⟨

(** * Prowling: the results list of the Prowlarr search client

    A shallow embedding of the pure and stateful parts of the interactive
    client: the query-string serializer, the size humanizer, the sort
    comparators, the "search within results" filter, the results-list loop
    with its array aliasing, [loadConfig] and [saveConfig], the settings
    menu and the actions of the detail view.  The extended client (with
    settings, protocol and indexer-priority sorting) is embedded in full;
    of the original [index.js], whose results loop is the same text with
    eight sort keys, only [loadConfig] differs and is embedded separately.

    Conventions.
    - A JavaScript string is a Rocq [string] holding its UTF-8 bytes.
    - Numbers coming from the aggregator's JSON (sizes, seeder counts,
      priorities, timestamps) are integers, embedded as [Z]; the one
      non-integer number the comparators can produce, [NaN], is explicit.
    - Arrays live in a heap of references, so that "a copy is sorted" and
      "the original is retained" are statements about the store.
    - Library functions whose result depends on the host (Unicode case
      mapping, white space, collation, date parsing) are fields of a
      [Runtime]; the file system and [JSON.parse] answer through
      [config_read]. *)

From Stdlib Require Import ZArith Lia String Ascii List Sorted Permutation.
From stdpp Require Import base option list gmap strings pretty.

Set Warnings "-register-all".
Local Open Scope Z_scope.

(** ** Host-language primitives *)

Module JS.

(** A JavaScript number restricted to what the client computes with:
    an integer, or [NaN]. *)
Inductive number := NaN | Num (z : Z).

(** [a - b] on numbers: [NaN] is absorbing. *)
Definition sub (a b : number) : number :=
  match a, b with
  | Num x, Num y => Num (x - y)
  | _, _ => NaN
  end.

(** An object property that may be absent ([undefined]), [null], or hold
    a value. *)
Inductive field (A : Type) := undefined | null | val (a : A).
Arguments undefined {A}.
Arguments null {A}.
Arguments val {A} a.

(** [x || 0] for a numeric property: [undefined], [null] and [0] are
    falsy. *)
Definition or_zero (x : field Z) : Z :=
  match x with
  | val z => z
  | _ => 0
  end.

(** [!x] for a numeric property. *)
Definition falsy (x : field Z) : bool :=
  match x with
  | val z => z =? 0
  | _ => true
  end.

(** Truthiness of a string: only the empty string is falsy. *)
Definition truthy_string (s : string) : bool :=
  match s with
  | EmptyString => false
  | String _ _ => true
  end.

(** [s.startsWith(t)] at position 0. *)
Fixpoint starts_with (t s : string) : bool :=
  match t, s with
  | EmptyString, _ => true
  | String a t', String b s' => if Ascii.eqb a b then starts_with t' s' else false
  | String _ _, EmptyString => false
  end.

(** [s.includes(t)]: some position of [s] starts an occurrence of [t]. *)
Fixpoint includes (s t : string) : bool :=
  starts_with t s ||
  match s with
  | EmptyString => false
  | String _ s' => includes s' t
  end.

(** [parts.join(sep)]. *)
Fixpoint join (sep : string) (parts : list string) : string :=
  match parts with
  | [] => EmptyString
  | [p] => p
  | p :: rest => p +:+ sep +:+ join sep rest
  end.

(** Abrupt and normal completion of a call. *)
Inductive completion (A : Type) := Normal (a : A) | Throw (error : string).
Arguments Normal {A} a.
Arguments Throw {A} error.
(** The patch at work: a [Warning] of the validation is swallowed under the
    patch and only there, another exception is not. *)
Example call_validator_samples :
  call_validator Library (Some (Warning "Scope has changed")) = Raise (Warning "Scope has changed")
  ∧ call_validator (Patched Library) (Some (Warning "Scope has changed")) = Ok ()
  ∧ call_validator (Patched Library) (Some (Exception "missing token")) = Raise (Exception "missing token")
  ∧ call_validator (Patched Library) None = Ok ().
Proof. done. Qed.

(** A run of the cooperative variant: the code has arrived, the response
    draws the scope warning, the listing has two projects without "default".
    The exchange succeeds under the patch, the first project is settled on,
    its services are enabled, the credential is written, the flow is torn
    down and the validator is the library's again. *)
Example asyncio_complete_auth_flow_sample :
  let w := (do_GET (callback_query "4/0AbUR2VM" "S") one_flow).2 in
  let '(r, p) :=
    asyncio_complete_auth_flow
      (granting (Some (Warning "Scope has changed")) two_plain_projects) idle None None
      (sample_process w) in
  r = Some (AuthSuccess (creds_data sample_credentials "alpha-123")
              "alpha-123-1700000000.json" true)
  ∧ validate_token_parameters p = Library
  ∧ auth_flows (flows p) = []
  ∧ trace (flows p) = [EnableApis "alpha-123"; Shutdown 1 (Some 8080); Del "S"]
  ∧ files (disk p) = {["creds/alpha-123-1700000000.json" := creds_data sample_credentials "alpha-123"]}.
Proof. vm_compute. split_and!; reflexivity. Qed.

(** A run in which the provider refuses the code: the failure is reported,
    the flow stays registered and the validator is the library's again. *)
Example complete_auth_flow_refused :
  let w := (do_GET (callback_query "4/0AbUR2VM" "S") one_flow).2 in
  let '(r, p) :=
    complete_auth_flow refusing idle 10 (Some "my-project") None (sample_process w) in
  r = Some (AuthFailure (EXCHANGE_FAILED (Exception "invalid_grant")) false)
  ∧ validate_token_parameters p = Library
  ∧ (auth_flows (flows p)).*1 = ["S"].
Proof. vm_compute. split_and!; reflexivity. Qed.

Example asyncio_complete_auth_flow_refused :
  let w := (do_GET (callback_query "4/0AbUR2VM" "S") one_flow).2 in
  let '(r, p) :=
    asyncio_complete_auth_flow refusing idle None None (sample_process w) in
  r = Some (AuthFailure (EXCHANGE_FAILED (Exception "invalid_grant")) false)
  ∧ validate_token_parameters p = Library
  ∧ (auth_flows (flows p)).*1 = ["S"].
Proof. vm_compute. split_and!; reflexivity. Qed.

End completion.

(** ** The credential persister *)

Section strings.
Implicit Types (s a b : string).

Lemma append_inj_l s a b : s +:+ a = s +:+ b → a = b.
Proof. induction s as [|c s IH]; simpl; [done|]. intros [= H]. auto. Qed.

Lemma length_append a b : String.length (a +:+ b) = (String.length a + String.length b)%nat.
Proof. induction a as [|c a IH]; simpl; [done|]. by rewrite IH. Qed.

Lemma append_inj_r s a b : a +:+ s = b +:+ s → a = b.
Proof.
  revert b. induction a as [|c a IH]; intros [|c' b] H; simpl in H.
  - done.
  - apply (f_equal String.length) in H. simpl in H. rewrite !length_append in H.
    simpl in H. lia.
  - apply (f_equal String.length) in H. simpl in H. rewrite !length_append in H.
    simpl in H. lia.
  - injection H as -> H. f_equal. auto.
Qed.

Lemma N_to_uint_nonnil (n : N) : N.to_uint n ≠ Decimal.Nil.
Proof. destruct n; [done|]. apply DecimalPos.Unsigned.to_uint_nonnil. Qed.

Lemma str_N_inj (m n : N) : str_N m = str_N n → m = n.
Proof.
  unfold str_N. intros H. apply (f_equal NilZero.uint_of_string) in H.
  rewrite !NilZero.usu in H by apply N_to_uint_nonnil.
  injection H as H. by apply DecimalN.Unsigned.to_uint_inj.
Qed.

Lemma prefix_empty s : String.prefix "" s = true.
Proof. by destruct s. Qed.

Lemma prefix_slash_append base a b :
  String.prefix "/" (base +:+ "-" +:+ a) = String.prefix "/" (base +:+ "-" +:+ b).
Proof.
  destruct base as [|c base]; [done|].
  change (String.prefix "/" (String c (base +:+ "-" +:+ a))
          = String.prefix "/" (String c (base +:+ "-" +:+ b))).
  cbn [String.prefix]. destruct (ascii_dec "/" c); [|done].
  by rewrite !prefix_empty.
Qed.

(** [os.path.join] is injective on file names that agree on being
    absolute. *)
Lemma path_join_inj dir a b :
  String.prefix "/" a = String.prefix "/" b → path_join dir a = path_join dir b → a = b.
Proof.
  unfold path_join. intros <-. destruct (String.prefix "/" a); [done|].
  destruct (_ || _).
  - apply append_inj_l.
  - intros H. by apply append_inj_l, append_inj_l in H.
Qed.
End strings.

Section persister.
Implicit Types (fs : filesystem) (path : string).

Lemma path_exists_true path fs : path_exists path fs = true ↔ path ∈ dom (files fs).
Proof. unfold path_exists. by rewrite bool_decide_eq_true, elem_of_dom. Qed.

(** The probing loop ends, on a path that does not exist, when it has more
    turns than there are files: the candidates differ from one another, so
    they cannot all exist. *)
Lemma unique_path_fresh fs (candidate : N → string) :
  (∀ c c', candidate c = candidate c' → c = c') →
  ∀ fuel path counter (seen : gset string),
    seen ⊆ dom (files fs) → path ∉ seen →
    (∀ c, (counter ≤ c)%N → (candidate c ∉ seen) ∧ candidate c ≠ path) →
    (size (files fs) < fuel + size seen)%nat →
    ∃ p, unique_path fs candidate fuel path counter = Some p ∧ files fs !! p = None.
Proof.
  intros Hinj.
  assert (∀ path (seen : gset string),
            seen ⊆ dom (files fs) → path ∉ seen → path ∈ dom (files fs) →
            {[path]} ∪ seen ⊆ dom (files fs)
            ∧ size ({[path]} ∪ seen) = S (size seen)) as Hgrow.
  { intros path seen Hseen Hpath Hex. split.
    - apply union_subseteq. split; [by apply singleton_subseteq_l|done].
    - rewrite size_union, size_singleton; [done|]. by apply disjoint_singleton_l. }
  induction fuel as [|fuel IH]; intros path counter seen Hseen Hpath Hnew Hsize;
    cbn [unique_path]; destruct (path_exists path fs) eqn:Hex.
  - apply path_exists_true in Hex.
    destruct (Hgrow _ _ Hseen Hpath Hex) as [Hsub Hsz].
    apply subseteq_size in Hsub. rewrite size_dom in Hsub. lia.
  - exists path. split; [done|].
    apply not_elem_of_dom. rewrite <-path_exists_true. by rewrite Hex.
  - apply path_exists_true in Hex.
    destruct (Hgrow _ _ Hseen Hpath Hex) as [Hsub Hsz].
    apply (IH _ _ ({[path]} ∪ seen)); [done|..].
    + destruct (Hnew counter) as [? ?]; [lia|].
      rewrite not_elem_of_union, not_elem_of_singleton. done.
    + intros c Hc. destruct (Hnew c) as [? ?]; [lia|]. split.
      * rewrite not_elem_of_union, not_elem_of_singleton. done.
      * intros Heq%Hinj. lia.
    + lia.
  - exists path. split; [done|].
    apply not_elem_of_dom. rewrite <-path_exists_true. by rewrite Hex.
Qed.

(** [save_uploaded_credential] finishes when its loop has more turns than
    there are files, and then it either reports an error and writes nothing,
    or writes the document under a path that did not exist: it never
    overwrites a file. *)
Lemma save_uploaded_credential_never_overwrites dir json_loads file_content
    original_filename timestamp fuel fs :
  (size (files fs) < fuel)%nat →
  ∃ r fs',
    save_uploaded_credential dir json_loads file_content original_filename timestamp fuel fs
    = Some (r, fs')
    ∧ match r with
      | Uploaded file_path project_id =>
          ∃ path data,
            files fs !! path = None ∧ files fs' = <[path := data]> (files fs)
            ∧ file_path = basename path
      | UploadError _ => fs' = fs
      end.
Proof.
  intros Hfuel. unfold save_uploaded_credential.
  destruct (validate_credential_file _ _) as [[data|has]|error];
    [|by eexists _, _..].
  set (base := splitext_root original_filename).
  set (candidate := fun counter : N => path_join dir _).
  destruct (unique_path_fresh fs candidate) with
    (fuel := fuel) (path := path_join dir (base +:+ "-" +:+ str_N timestamp +:+ ".json"))
    (counter := 1%N) (seen := (∅ : gset string)) as (p & -> & Hp).
  - intros c c' Heq. unfold candidate in Heq.
    apply path_join_inj in Heq; [|apply prefix_slash_append].
    do 4 apply append_inj_l in Heq. by apply append_inj_r, str_N_inj in Heq.
  - apply empty_subseteq.
  - apply not_elem_of_empty.
  - intros c _. split; [apply not_elem_of_empty|]. unfold candidate. intros Heq.
    apply path_join_inj in Heq; [|apply prefix_slash_append].
    do 3 apply append_inj_l in Heq. done.
  - rewrite size_empty. lia.
  - cbn. unfold write_json. destruct (open_error fs p).
    + by eexists _, _.
    + eexists _, _. split; [reflexivity|]. cbn. exists p. by exists data.
Qed.

(** [save_credentials] writes to the path made of the project id and the
    second of the call, whether or not a file exists there. *)
Lemma save_credentials_writes dir creds project_id timestamp fs :
  let path := path_join dir (project_id +:+ "-" +:+ str_N timestamp +:+ ".json") in
  open_error fs path = None →
  ∃ fs', save_credentials dir creds project_id timestamp fs = Ok (path, fs')
    ∧ files fs' = <[path := creds_data creds project_id]> (files fs).
Proof.
  intros path Hopen. unfold save_credentials, write_json. fold path. rewrite Hopen.
  cbn. eauto.
Qed.

(** C5, the failing input.  Two credentials for the same project saved by
    [save_credentials] within the same second: both calls return the same
    path, and the directory holds one file, with the second credential; the
    first credential is gone. *)
Theorem save_credentials_overwrites_within_a_second :
  let fs0 := Filesystem ∅ (fun _ => None) in
  let first := Credentials "ya29.first" (Some "1//first") None None in
  let second := Credentials "ya29.second" (Some "1//second") None None in
  ∃ fs1 fs2,
    save_credentials "creds" first "my-project" 1700000000 fs0
    = Ok ("creds/my-project-1700000000.json", fs1)
    ∧ save_credentials "creds" second "my-project" 1700000000 fs1
      = Ok ("creds/my-project-1700000000.json", fs2)
    ∧ files fs1 = {["creds/my-project-1700000000.json" := creds_data first "my-project"]}
    ∧ files fs2 = {["creds/my-project-1700000000.json" := creds_data second "my-project"]}
    ∧ creds_data first "my-project" ≠ creds_data second "my-project".
Proof.
  cbv zeta. eexists _, _. split_and!; [reflexivity|reflexivity|by vm_compute..].
Qed.

(** The upload path on the same kind of input: the second upload of a name
    within the same second goes to a second file, suffixed [-1]. *)
Example save_uploaded_credential_twice :
  let fs0 := Filesystem ∅ (fun _ => None) in
  let doc :=
    [ ("client_id", JStr "id"); ("client_secret", JStr "secret");
      ("refresh_token", JStr "1//r"); ("token_uri", JStr "uri") ] in
  let json_loads := fun _ : string => Ok (JObject doc) in
  ∃ fs1 fs2,
    save_uploaded_credential "creds" json_loads "{...}" "acct.json" 1700000000 1 fs0
    = Some (Uploaded "acct-1700000000.json" (JStr "unknown"), fs1)
    ∧ save_uploaded_credential "creds" json_loads "{...}" "acct.json" 1700000000 2 fs1
      = Some (Uploaded "acct-1700000000-1.json" (JStr "unknown"), fs2)
    ∧ files fs2 = {[ "creds/acct-1700000000.json" := doc;
                     "creds/acct-1700000000-1.json" := doc ]}.
Proof.
  cbv zeta. eexists _, _. split_and!; [by vm_compute|by vm_compute|by vm_compute].
Qed.

End persister.

(** ** The callback waiters *)

Section interference.
Implicit Types (w : world) (state : string) (a b : nat).

Lemma mutate_well_formed b f w :
  (∀ d, is_Some (flow_data.created_at d) → is_Some (flow_data.created_at (f d))) →
  well_formed w → well_formed (mutate b f w).
Proof.
  intros Hf [Hs Ha Hc]. split; [done|done|].
  intros item Hin. destruct (Hc item Hin) as (d & Hd & Ht).
  unfold mutate. cbn [heap]. rewrite list_lookup_alter.
  case_decide as Hb; [|by exists d].
  subst b. rewrite Hd. exists (f d). split; [done|by apply Hf].
Qed.

Lemma held_mutate state a b f w :
  (∀ d, is_Some (flow_data.created_at d) → is_Some (flow_data.created_at (f d))) →
  b ∈ (auth_flows w).*2 →
  held state a w → held state a (mutate b f w).
Proof.
  intros Hf Hb [Hwf Hcase]. split; [by apply mutate_well_formed|].
  destruct Hcase as [Hin|(Hs & Ha & Hempty)]; [by left|right].
  split_and!; [done|done|].
  unfold mutate. cbn [heap]. rewrite list_lookup_alter_ne; [done|congruence].
Qed.

Lemma held_do_GET state a q w : held state a w → held state a (do_GET q w).2.
Proof.
  intros Hheld. unfold do_GET.
  destruct (first_value "state" q) as [s|]; [|done].
  destruct (_ && _); [|done].
  unfold getitem. destruct (dict_get s (auth_flows w)) as [b|] eqn:Hb; [|done].
  cbn [snd].
  assert (b ∈ (auth_flows w).*2) as Hin.
  { apply list_elem_of_fmap. exists (s, b). split; [done|]. by apply dict_get_elem_of. }
  apply held_mutate; [done|done|]. by apply held_mutate.
Qed.
Lemma generatePatches_objects d (ox oy : gmap string json) :
  ox ≠ oy →
  generatePatches (S d) (Some (JObj ox)) (Some (JObj oy))
  = concat ((λ k, prefix k <$> generatePatches d (ox !! k) (oy !! k))
              <$> elements (dom ox ∪ dom oy)).
Proof. intros. simpl. rewrite decide_False; [done|congruence]. Qed.

Lemma applyPatches_generate d (a b : GameState) :
  safeScript
    (generatePatches d (Some (json_of_state a)) (Some (json_of_state b))) = true →
  applyPatches a (generatePatches d (Some (json_of_state a)) (Some (json_of_state b)))
  = Some b.
Proof.
  intros Hs. unfold applyPatches.
  rewrite applyPatches_json_generate, generatePatches_sound by done.
  simpl. apply state_of_json_of_state.
Qed.

(** The two scripts of [produceWithPatches] do what immer promises, as
    far as [applyPatches] accepts their paths: the patches turn the
    base into the next state, and the inverse patches turn the next
    state into the base. *)
Lemma produceWithPatches_sound (s n : GameState) recipe ps ips :
  produceWithPatches s recipe = Some (n, ps, ips) →
  recipe s = Some n
  ∧ (safeScript ps = true → applyPatches s ps = Some n)
  ∧ (safeScript ips = true → applyPatches n ips = Some s).
Proof.
  unfold produceWithPatches. destruct (recipe s) as [n'|]; [|done].
  cbn [mbind option_bind]. cbv zeta.
  set (d := height (json_of_state s) `max` height (json_of_state n')).
  intros H.
  assert (n' = n) as -> by congruence.
  assert (ps = generatePatches d (Some (json_of_state s)) (Some (json_of_state n)))
    as -> by congruence.
  assert (ips = generatePatches d (Some (json_of_state n)) (Some (json_of_state s)))
    as -> by congruence.
  split; [done|]. split; apply applyPatches_generate.
Qed.

(** ** The inverse script on a state that gained a ledger record

    [revertOptimisticUpdate] runs the inverse script not on the state
    that [produceWithPatches] returned but on that state with the
    record of the transaction added to the ledger.  The script still
    restores every property; at most the added record survives it. *)

Lemma generatePatches_ledger d (pn pb : gmap string json) tid rec :
  pb !! tid = None →
  ∃ r, apply_list (generatePatches d (Some (JObj pn)) (Some (JObj pb)))
         (Some (JObj (<[tid := rec]> pn))) = Some (Some (JObj r))
       ∧ (r = pb ∨ r = <[tid := rec]> pb).
Proof.
  intros Hb. destruct d as [|d]; simpl; case_decide as Heq;
    try (injection Heq as ->); eauto.
  destruct (apply_groups (λ k, generatePatches d (pn !! k) (pb !! k))
              (λ k, pb !! k) (elements (dom pn ∪ dom pb))
              (<[tid := rec]> pn)) as (o' & -> & Hl).
  { apply NoDup_elements. }
  { intros k Hk. destruct (decide (k = tid)) as [->|Hne].
    - rewrite lookup_insert_eq, Hb.
      rewrite elem_of_elements, elem_of_union, !elem_of_dom, Hb in Hk.
      destruct Hk as [[x Hx]|[? ?]]; [|done]. rewrite Hx.
      by destruct d.
    - rewrite lookup_insert_ne by done. apply generatePatches_sound. }
  exists o'. split; [done|].
  assert (∀ k, k ∉ elements (dom pn ∪ dom pb) → pn !! k = None ∧ pb !! k = None)
    as Hout.
  { intros k Hk. rewrite elem_of_elements, elem_of_union, !elem_of_dom in Hk.
    destruct (pn !! k) eqn:?, (pb !! k) eqn:?; try done; exfalso; apply Hk; eauto. }
  destruct (decide (tid ∈ elements (dom pn ∪ dom pb))) as [Hin|Hout'].
  - left. apply map_eq. intros k. rewrite Hl. case_decide as Hk; [done|].
    rewrite lookup_insert_ne by (intros ->; done).
    destruct (Hout k Hk) as [-> ->]. done.
  - right. apply map_eq. intros k. rewrite Hl.
    destruct (decide (k = tid)) as [->|Hne].
    + rewrite decide_False by done. by rewrite !lookup_insert_eq.
    + rewrite !lookup_insert_ne by done. case_decide as Hk; [done|].
      destruct (Hout k Hk) as [-> ->]. done.
Qed.

Lemma lookup_state_object s k :
  state_object s !! k =
    if decide (k = "entities") then Some (JObj (json_of_entity <$> entities s))
    else if decide (k = "pendingTransactions")
         then Some (JObj (json_of_transaction <$> pendingTransactions s))
         else None.
Proof.
  unfold state_object. repeat case_decide; subst; by lookup_literal.
Qed.

Lemma generatePatches_recorded d (n b : GameState) (t : PendingTransaction) :
  pendingTransactions b !! transactionId t = None →
  ∃ x, apply_list
         (generatePatches d (Some (json_of_state n)) (Some (json_of_state b)))
         (Some (json_of_state (insertTransaction t n)))
       = Some (Some (json_of_state x))
     ∧ entities x = entities b
     ∧ delete (transactionId t) (pendingTransactions x) = pendingTransactions b.
Proof.
  intros Hb. set (tid := transactionId t) in *.
  destruct (decide (n = b)) as [->|Hne].
  { rewrite generatePatches_same. exists (insertTransaction t b).
    split; [done|]. split; [done|]. simpl.
    by rewrite delete_insert_eq, delete_id. }
  assert (state_object n ≠ state_object b) as Hne'.
  { intros Heq. apply Hne, json_of_state_inj. unfold json_of_state. by f_equal. }
  destruct d as [|d].
  { unfold json_of_state at 1 2. rewrite generatePatches_flat by congruence.
    exists b. by rewrite delete_id. }
  unfold json_of_state at 1 2. rewrite generatePatches_objects by done.
  destruct (generatePatches_ledger d (json_of_transaction <$> pendingTransactions n)
              (json_of_transaction <$> pendingTransactions b) tid
              (json_of_transaction t)) as (r & Hr & Hcase).
  { by rewrite lookup_fmap, Hb. }
  assert (∃ x, entities x = entities b
             ∧ delete tid (pendingTransactions x) = pendingTransactions b
             ∧ r = json_of_transaction <$> pendingTransactions x)
    as (x & Hxe & Hxt & ->).
  { destruct Hcase as [->| ->].
    - exists b. by rewrite delete_id.
    - exists (insertTransaction t b). simpl.
      by rewrite delete_insert_eq, delete_id, fmap_insert. }
  exists x. split; [|done].
  destruct (apply_groups
      (λ k, generatePatches d (state_object n !! k) (state_object b !! k))
      (λ k, state_object x !! k)
      (elements (dom (state_object n) ∪ dom (state_object b)))
      (state_object (insertTransaction t n))) as (o' & Ho' & Hl).
  { apply NoDup_elements. }
  { intros k _. rewrite !lookup_state_object. repeat case_decide.
    - rewrite Hxe. apply generatePatches_sound.
    - simpl. by rewrite fmap_insert.
    - by destruct d. }
  unfold json_of_state. rewrite Ho'. do 3 f_equal.
  apply map_eq. intros k. rewrite Hl. case_decide as Hk; [done|].
  rewrite elem_of_elements, elem_of_union, !elem_of_dom in Hk.
  clear Ho' Hl Hr. rewrite !lookup_state_object.
  rewrite !lookup_state_object in Hk.
  destruct (decide (k = "entities")); [exfalso; apply Hk; eauto|].
  destruct (decide (k = "pendingTransactions")); [exfalso; apply Hk; eauto|].
  done.
Qed.

(** ** Reads and writes of properties *)

Lemma getProperty_Own {A} (o : gmap string A) k a :
  o !! k = Some a → getProperty o k = Own a.
Proof. unfold getProperty. by intros ->. Qed.

Lemma getProperty_Inherited {A} (o : gmap string A) k :
  o !! k = None → k ∈ Object_prototype → getProperty o k = Inherited.
Proof. unfold getProperty. intros -> Hk. by rewrite decide_True. Qed.

Lemma getProperty_Undefined {A} (o : gmap string A) k :
  o !! k = None → k ∉ Object_prototype → getProperty o k = Undefined.
Proof. unfold getProperty. intros -> Hk. by rewrite decide_False. Qed.

Lemma proto_in_Object_prototype : "__proto__" ∈ Object_prototype.
Proof. unfold Object_prototype. set_solver. Qed.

⟩

Instructions for the task
Only the lines above from the one with "destruct d as [|d]." up to and including the one with "rewrite lookup_fmap, Hb." should be repeated, exactly as written.

Task response
  destruct d as [|d].
  { unfold json_of_state at 1 2. rewrite generatePatches_flat by congruence.
    exists b. by rewrite delete_id. }
  unfold json_of_state at 1 2. rewrite generatePatches_objects by done.
  destruct (generatePatches_ledger d (json_of_transaction <$> pendingTransactions n)
              (json_of_transaction <$> pendingTransactions b) tid
              (json_of_transaction t)) as (r & Hr & Hcase).
  { by rewrite lookup_fmap, Hb. }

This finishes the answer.